Careem notified of vulnerabilities as early as 2016, experts say
The firm reportedly ignored multiple alerts about security flaws
Middle East taxi-hailing app Careem repeatedly dismissed or ignored attempts by ethical hackers to try to alert the company to security vulnerabilities as far back as November 2016, it emerged on Wednesday.
In an emailed statement, Babar Khan Akhunzada, founder of Pakistani firm Security Wall, told Gulf News that the company had alerted Careem to a serious security flaw last year, receiving an automated customer service message in response.

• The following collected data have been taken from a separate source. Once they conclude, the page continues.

Lemma number_start_scan py fuel room s : is_number_start s = true ->
  scan_once py (S fuel) room s = scan_scalar py s.
Proof.
  destruct s as [|c s']; [discriminate|]. unfold is_number_start.
  intros H. cbn [scan_once].
  assert (Hc : is_digit c = true \/ c = "-"%char).
  { destruct (is_digit c); [now left|]. cbn [orb] in H.
    destruct (Ascii.eqb_spec c "-"%char); [now right | discriminate]. }
  assert (Hq : Ascii.eqb c dquote = false).
  { destruct (Ascii.eqb_spec c dquote) as [->|]; [|reflexivity].
    destruct Hc as [Hc|Hc]; discriminate Hc. }
  assert (Hb : Ascii.eqb c "{"%char = false).
  { destruct (Ascii.eqb_spec c "{"%char) as [->|]; [|reflexivity].
    destruct Hc as [Hc|Hc]; discriminate Hc. }
  assert (Hk : Ascii.eqb c "["%char = false).
  { destruct (Ascii.eqb_spec c "["%char) as [->|]; [|reflexivity].
    destruct Hc as [Hc|Hc]; discriminate Hc. }
  now rewrite Hq, Hb, Hk.
Qed.

(** *** Integers *)

Lemma span_digits_uint d :
  span_digits (NilEmpty.string_of_uint d) = (NilEmpty.string_of_uint d, EmptyString).
Proof.
  induction d; cbn [NilEmpty.string_of_uint span_digits]; try reflexivity;
    (change (is_digit _) with true; cbv iota; now rewrite IHd).
Qed.

Lemma to_uint_no_leading_zero p u : Pos.to_uint p <> Decimal.D0 u.
Proof.
  intros H.
  pose proof (DecimalPos.Unsigned.to_of (Pos.to_uint p)) as Hnorm.
  rewrite DecimalPos.Unsigned.of_to in Hnorm. cbn [N.to_uint] in Hnorm.
  rewrite H in Hnorm. rewrite DecimalFacts.unorm_D0 in Hnorm.
  destruct (Decimal.uint_eq_dec u Decimal.Nil) as [->|Hu].
  - apply (DecimalPos.Unsigned.to_uint_nonzero p). exact H.
  - pose proof (DecimalFacts.nb_digits_unorm u Hu) as Hle.
    rewrite <- Hnorm in Hle. cbn [Decimal.nb_digits] in Hle. lia.
Qed.

Lemma match_int_to_uint p :
  match_int (NilEmpty.string_of_uint (Pos.to_uint p))
  = Some (NilEmpty.string_of_uint (Pos.to_uint p), EmptyString).
Proof.
  pose proof (to_uint_no_leading_zero p) as H0.
  pose proof (DecimalPos.Unsigned.to_uint_nonnil p) as Hn.
  destruct (Pos.to_uint p) as [|u|u|u|u|u|u|u|u|u|u];
    [now destruct Hn | now destruct (H0 u) | ..];
    cbn [NilEmpty.string_of_uint match_int]; change (Ascii.eqb _ _) with false;
    change (is_digit _) with true; cbv iota; now rewrite span_digits_uint.
Qed.

Lemma uint_text_nonnil p :
  NilZero.string_of_uint (Pos.to_uint p) = NilEmpty.string_of_uint (Pos.to_uint p).
Proof.
  pose proof (DecimalPos.Unsigned.to_uint_nonnil p) as Hn.
  destruct (Pos.to_uint p); [now destruct Hn | reflexivity ..].
Qed.

Lemma match_number_int_text z :
  match_number (int_text z) = Some (int_text z, EmptyString, EmptyString).
Proof.
  unfold int_text. destruct z as [|p|p]; cbn [Z.to_int NilZero.string_of_int].
  - reflexivity.
  - rewrite uint_text_nonnil. unfold match_number.
    pose proof (match_int_to_uint p) as Hm.
    pose proof (match_int_start _ _ Hm) as Hs.
    destruct (NilEmpty.string_of_uint (Pos.to_uint p)) as [|c s] eqn:E; [contradiction|].
    destruct (Ascii.eqb_spec c "-"%char) as [->|]; [discriminate Hs|].
    rewrite Hm. reflexivity.
  - rewrite uint_text_nonnil. unfold match_number.
    change (Ascii.eqb "-"%char "-"%char) with true. cbv iota.
    rewrite match_int_to_uint. reflexivity.
Qed.

Lemma int_of_text_int_text z :
  (String.length (int_text (Z.abs z)) <= max_str_digits)%nat ->
  int_of_text (int_text z) = Return z.
Proof.
  intros Hlen. unfold int_of_text.
  assert (Hdigits : match int_text z with
                    | String c rest => if Ascii.eqb c "-"%char then rest else int_text z
                    | EmptyString => int_text z
                    end = int_text (Z.abs z)).
  { unfold int_text. destruct z as [|p|p]; cbn [Z.abs Z.to_int NilZero.string_of_int].
    - reflexivity.
    - rewrite uint_text_nonnil.
      pose proof (match_int_start _ _ (match_int_to_uint p)) as Hs.
      destruct (NilEmpty.string_of_uint (Pos.to_uint p)) as [|c s] eqn:E; [contradiction|].
      destruct (Ascii.eqb_spec c "-"%char) as [->|]; [discriminate Hs | reflexivity].
    - reflexivity. }
  rewrite Hdigits.
  destruct (Nat.ltb_spec max_str_digits (String.length (int_text (Z.abs z)))) as [Hlt|_];
    [lia|].
  unfold int_text. rewrite NilZero.isi.
  - now rewrite DecimalZ.of_to.
  - destruct z as [|p|p]; cbn [Z.to_int]; try discriminate.
    intros [= H]. exact (DecimalPos.Unsigned.to_uint_nonnil p H).
  - destruct z as [|p|p]; cbn [Z.to_int]; try discriminate.
    intros [= H]. exact (DecimalPos.Unsigned.to_uint_nonnil p H).
Qed.


Section PyValInduction.
Variable P : PyVal -> Prop.
Hypothesis HNone : P VNone.
Hypothesis HBool : forall b, P (VBool b).
Hypothesis HInt : forall z, P (VInt z).
Hypothesis HFloat : forall f, P (VFloat f).
Hypothesis HStr : forall s, P (VStr s).
Hypothesis HBytes : forall s, P (VBytes s).
Hypothesis HList : forall items, Forall P items -> P (VList items).
Hypothesis HTuple : forall items, Forall P items -> P (VTuple items).
Hypothesis HDict : forall items, Forall (fun kv => P (snd kv)) items -> P (VDict items).
Hypothesis HInstance :
  forall c attrs, Forall (fun kv => P (snd kv)) attrs -> P (VInstance c attrs).

(** Induction on a value, with the property for the values held inside it. *)
Lemma PyVal_nested_ind : forall v, P v.
Proof.
  fix IH 1. intros [ | b | z | f | s | s | items | items | items | c attrs].
  - exact HNone.
  - apply HBool.
  - apply HInt.
  - apply HFloat.
  - apply HStr.
  - apply HBytes.
  - apply HList. induction items as [|x rest IHrest]; constructor; [apply IH | exact IHrest].
  - apply HTuple. induction items as [|x rest IHrest]; constructor; [apply IH | exact IHrest].
  - apply HDict. induction items as [|[k x] rest IHrest]; constructor; [apply IH | exact IHrest].
  - apply HInstance.
    induction attrs as [|[k x] rest IHrest]; constructor; [apply IH | exact IHrest].
Qed.
End PyValInduction.




Lemma json_encode_list room items :
  json_encode (S room) (VList items)
  = rbind (json_items room items)
      (fun chunks => Return ("[" ++ String.concat ", " chunks ++ "]")%string).
Proof. reflexivity. Qed.

Lemma json_encode_tuple room items :
  json_encode (S room) (VTuple items)
  = rbind (json_items room items)
      (fun chunks => Return ("[" ++ String.concat ", " chunks ++ "]")%string).
Proof. reflexivity. Qed.

Lemma json_encode_dict room items :
  json_encode (S room) (VDict items)
  = rbind (json_pairs room items)
      (fun chunks => Return ("{" ++ String.concat ", " chunks ++ "}")%string).
Proof. reflexivity. Qed.

Lemma delimited_number_end rest : delimited rest = true -> number_end rest = true.
Proof.
  destruct rest as [|c rest]; [reflexivity|]. cbn [delimited number_end].
  intros H. apply orb_true_iff in H as [H|H]; [apply orb_true_iff in H as [H|H]|];
    apply Ascii.eqb_eq in H; subst c; reflexivity.
Qed.

Lemma delimited_skip_ws rest : delimited rest = true -> skip_ws rest = rest.
Proof.
  destruct rest as [|c rest]; [reflexivity|]. cbn [delimited skip_ws].
  intros H. apply orb_true_iff in H as [H|H]; [apply orb_true_iff in H as [H|H]|];
    apply Ascii.eqb_eq in H; subst c; reflexivity.
Qed.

“Last year [Security Wall associate Daniyal Nasir] found a vulnerability on Careem’s web application,” Akhunzada said. Daniyal said he could access the confidential records of 1.4 million customers, including trip data and telephone numbers. The same data was stolen in January’s hack, Careem said.
Gulf News has seen screenshots from Security Wall which confirm their ability at the time to access users’ private records.
Careem said in an email that ■ “like many companies, we frequently receive messages from independent security researchers on potential technical issues.” It added that “we are actively reviewing our process to see how we can work better with this incredibly helpful community — who can reach us at security@careem.com.”
Experts say that often, companies fail to act on important notifications of vulnerabilities, simply because they are inundated with a mix of real, and sometimes fake, alerts. “As a platform sees more scale, it can become increasingly difficult to sort the sheer amount of inbound threat reports,” Omar Kassim, CEO of Esanjo told Gulf News.